Locate every line in the records below that contains the word "init", and copy each one.

◇ ◇ ◇ ◇ ◇

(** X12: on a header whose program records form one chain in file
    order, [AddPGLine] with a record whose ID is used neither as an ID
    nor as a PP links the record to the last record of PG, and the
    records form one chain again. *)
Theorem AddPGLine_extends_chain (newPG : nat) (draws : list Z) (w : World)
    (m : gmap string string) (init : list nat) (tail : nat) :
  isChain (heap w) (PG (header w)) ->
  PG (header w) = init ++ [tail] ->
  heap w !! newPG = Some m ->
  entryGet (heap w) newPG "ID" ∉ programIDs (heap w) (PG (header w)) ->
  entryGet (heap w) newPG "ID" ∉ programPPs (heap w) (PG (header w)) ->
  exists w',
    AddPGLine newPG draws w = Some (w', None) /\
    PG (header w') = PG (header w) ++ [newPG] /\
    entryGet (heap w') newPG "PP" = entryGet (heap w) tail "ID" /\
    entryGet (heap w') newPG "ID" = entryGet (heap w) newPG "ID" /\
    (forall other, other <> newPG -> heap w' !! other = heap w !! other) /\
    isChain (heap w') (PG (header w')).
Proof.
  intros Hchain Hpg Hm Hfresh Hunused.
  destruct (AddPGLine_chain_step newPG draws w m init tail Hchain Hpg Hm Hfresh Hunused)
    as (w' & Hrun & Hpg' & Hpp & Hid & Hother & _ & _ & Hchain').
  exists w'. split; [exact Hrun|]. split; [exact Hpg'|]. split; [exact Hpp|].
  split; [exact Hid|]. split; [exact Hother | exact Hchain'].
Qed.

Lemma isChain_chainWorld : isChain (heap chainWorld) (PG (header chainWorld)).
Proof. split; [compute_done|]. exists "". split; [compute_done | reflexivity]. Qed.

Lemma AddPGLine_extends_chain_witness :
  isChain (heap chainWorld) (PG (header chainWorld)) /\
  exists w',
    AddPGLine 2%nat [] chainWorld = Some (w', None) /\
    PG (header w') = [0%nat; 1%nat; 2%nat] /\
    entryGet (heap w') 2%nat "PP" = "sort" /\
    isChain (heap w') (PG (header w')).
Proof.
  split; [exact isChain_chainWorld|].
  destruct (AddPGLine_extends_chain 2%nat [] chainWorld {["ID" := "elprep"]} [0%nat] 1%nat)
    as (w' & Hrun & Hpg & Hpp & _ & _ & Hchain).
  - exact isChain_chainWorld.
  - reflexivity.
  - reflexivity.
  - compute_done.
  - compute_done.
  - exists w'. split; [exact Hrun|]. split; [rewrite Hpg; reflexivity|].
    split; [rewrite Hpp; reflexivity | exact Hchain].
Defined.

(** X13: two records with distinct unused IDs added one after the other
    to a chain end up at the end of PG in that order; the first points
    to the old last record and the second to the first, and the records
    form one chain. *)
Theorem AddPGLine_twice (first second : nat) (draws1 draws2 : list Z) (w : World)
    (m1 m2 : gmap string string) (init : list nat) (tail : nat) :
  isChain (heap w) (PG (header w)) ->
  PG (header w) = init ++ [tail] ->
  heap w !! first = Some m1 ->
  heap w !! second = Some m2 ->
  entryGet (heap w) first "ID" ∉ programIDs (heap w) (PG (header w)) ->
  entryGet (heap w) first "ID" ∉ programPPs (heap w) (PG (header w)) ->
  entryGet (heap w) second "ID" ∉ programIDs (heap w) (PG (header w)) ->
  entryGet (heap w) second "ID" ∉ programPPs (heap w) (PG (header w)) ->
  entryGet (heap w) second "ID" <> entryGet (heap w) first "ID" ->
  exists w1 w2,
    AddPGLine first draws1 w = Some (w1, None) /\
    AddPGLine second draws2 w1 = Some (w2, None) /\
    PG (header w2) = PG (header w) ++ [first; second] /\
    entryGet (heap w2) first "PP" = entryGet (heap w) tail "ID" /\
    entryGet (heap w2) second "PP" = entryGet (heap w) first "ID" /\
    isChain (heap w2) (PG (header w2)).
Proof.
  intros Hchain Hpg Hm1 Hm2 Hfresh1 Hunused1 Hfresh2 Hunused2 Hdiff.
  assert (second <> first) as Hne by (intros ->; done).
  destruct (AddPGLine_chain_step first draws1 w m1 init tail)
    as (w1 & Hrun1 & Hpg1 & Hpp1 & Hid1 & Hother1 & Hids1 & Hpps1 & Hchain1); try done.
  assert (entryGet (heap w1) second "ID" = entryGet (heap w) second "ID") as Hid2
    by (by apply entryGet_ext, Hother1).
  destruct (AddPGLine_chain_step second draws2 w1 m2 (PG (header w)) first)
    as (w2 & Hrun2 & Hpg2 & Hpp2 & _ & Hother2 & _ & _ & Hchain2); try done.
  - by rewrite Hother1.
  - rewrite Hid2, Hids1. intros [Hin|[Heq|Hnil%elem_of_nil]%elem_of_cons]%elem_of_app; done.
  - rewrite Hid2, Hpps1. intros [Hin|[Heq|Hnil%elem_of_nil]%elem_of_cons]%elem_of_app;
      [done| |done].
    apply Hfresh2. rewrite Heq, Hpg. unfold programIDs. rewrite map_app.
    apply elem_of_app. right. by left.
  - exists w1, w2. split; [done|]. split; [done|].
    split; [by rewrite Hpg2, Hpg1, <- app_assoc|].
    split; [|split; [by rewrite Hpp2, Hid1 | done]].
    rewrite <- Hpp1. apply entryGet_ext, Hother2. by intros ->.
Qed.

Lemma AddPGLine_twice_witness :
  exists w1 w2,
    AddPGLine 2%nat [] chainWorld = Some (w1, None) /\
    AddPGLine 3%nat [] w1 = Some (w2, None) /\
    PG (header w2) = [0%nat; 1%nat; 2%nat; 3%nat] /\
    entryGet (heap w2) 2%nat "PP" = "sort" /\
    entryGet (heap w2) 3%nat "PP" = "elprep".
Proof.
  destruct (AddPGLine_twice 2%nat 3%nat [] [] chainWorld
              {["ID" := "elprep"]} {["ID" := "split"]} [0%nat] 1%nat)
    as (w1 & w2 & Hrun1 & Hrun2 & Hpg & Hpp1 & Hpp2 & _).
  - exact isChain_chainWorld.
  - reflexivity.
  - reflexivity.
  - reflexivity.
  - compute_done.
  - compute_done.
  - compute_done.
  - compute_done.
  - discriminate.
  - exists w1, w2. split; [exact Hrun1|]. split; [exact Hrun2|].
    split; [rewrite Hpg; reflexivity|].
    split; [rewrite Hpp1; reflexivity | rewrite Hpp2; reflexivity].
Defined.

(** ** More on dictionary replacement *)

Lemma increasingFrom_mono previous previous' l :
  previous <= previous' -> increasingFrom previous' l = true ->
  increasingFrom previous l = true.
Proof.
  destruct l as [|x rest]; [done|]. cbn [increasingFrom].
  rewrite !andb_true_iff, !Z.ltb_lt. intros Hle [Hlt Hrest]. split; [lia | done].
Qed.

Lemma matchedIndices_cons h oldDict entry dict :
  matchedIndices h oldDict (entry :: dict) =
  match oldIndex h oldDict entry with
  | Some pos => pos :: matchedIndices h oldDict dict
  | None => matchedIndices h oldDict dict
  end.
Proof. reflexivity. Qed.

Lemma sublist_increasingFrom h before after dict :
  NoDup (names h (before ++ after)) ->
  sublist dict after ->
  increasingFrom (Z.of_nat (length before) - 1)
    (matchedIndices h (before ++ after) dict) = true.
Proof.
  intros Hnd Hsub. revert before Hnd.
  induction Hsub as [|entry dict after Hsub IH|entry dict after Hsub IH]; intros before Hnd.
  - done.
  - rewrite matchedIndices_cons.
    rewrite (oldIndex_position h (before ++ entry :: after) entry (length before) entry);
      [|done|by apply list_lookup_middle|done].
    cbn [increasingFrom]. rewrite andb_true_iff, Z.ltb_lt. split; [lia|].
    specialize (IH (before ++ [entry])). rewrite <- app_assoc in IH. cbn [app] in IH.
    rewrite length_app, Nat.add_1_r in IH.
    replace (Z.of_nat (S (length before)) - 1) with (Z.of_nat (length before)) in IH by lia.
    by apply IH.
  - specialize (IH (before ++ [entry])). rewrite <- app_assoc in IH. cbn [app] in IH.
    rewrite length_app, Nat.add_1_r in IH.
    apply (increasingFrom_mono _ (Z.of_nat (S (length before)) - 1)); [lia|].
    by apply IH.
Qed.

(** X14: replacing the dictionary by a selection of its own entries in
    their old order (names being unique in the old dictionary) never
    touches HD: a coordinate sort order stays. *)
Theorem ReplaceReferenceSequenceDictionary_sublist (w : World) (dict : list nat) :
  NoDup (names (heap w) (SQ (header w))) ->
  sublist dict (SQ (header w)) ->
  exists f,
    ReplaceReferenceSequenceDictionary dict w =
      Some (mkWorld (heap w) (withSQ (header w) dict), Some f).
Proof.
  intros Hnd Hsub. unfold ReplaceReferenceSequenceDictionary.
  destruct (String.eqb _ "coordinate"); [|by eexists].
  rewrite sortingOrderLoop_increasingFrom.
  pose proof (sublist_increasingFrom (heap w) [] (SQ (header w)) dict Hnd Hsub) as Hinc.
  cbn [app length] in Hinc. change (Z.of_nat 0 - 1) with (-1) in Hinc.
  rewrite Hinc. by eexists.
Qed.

◇ ◇ ◇ ◇ ◇

**RESPONSE TO THE TASK**
    (m : gmap string string) (init : list nat) (tail : nat) :
  PG (header w) = init ++ [tail] ->
  destruct (AddPGLine_chain_step newPG draws w m init tail Hchain Hpg Hm Hfresh Hunused)
    (m1 m2 : gmap string string) (init : list nat) (tail : nat) :
  PG (header w) = init ++ [tail] ->
  destruct (AddPGLine_chain_step first draws1 w m1 init tail)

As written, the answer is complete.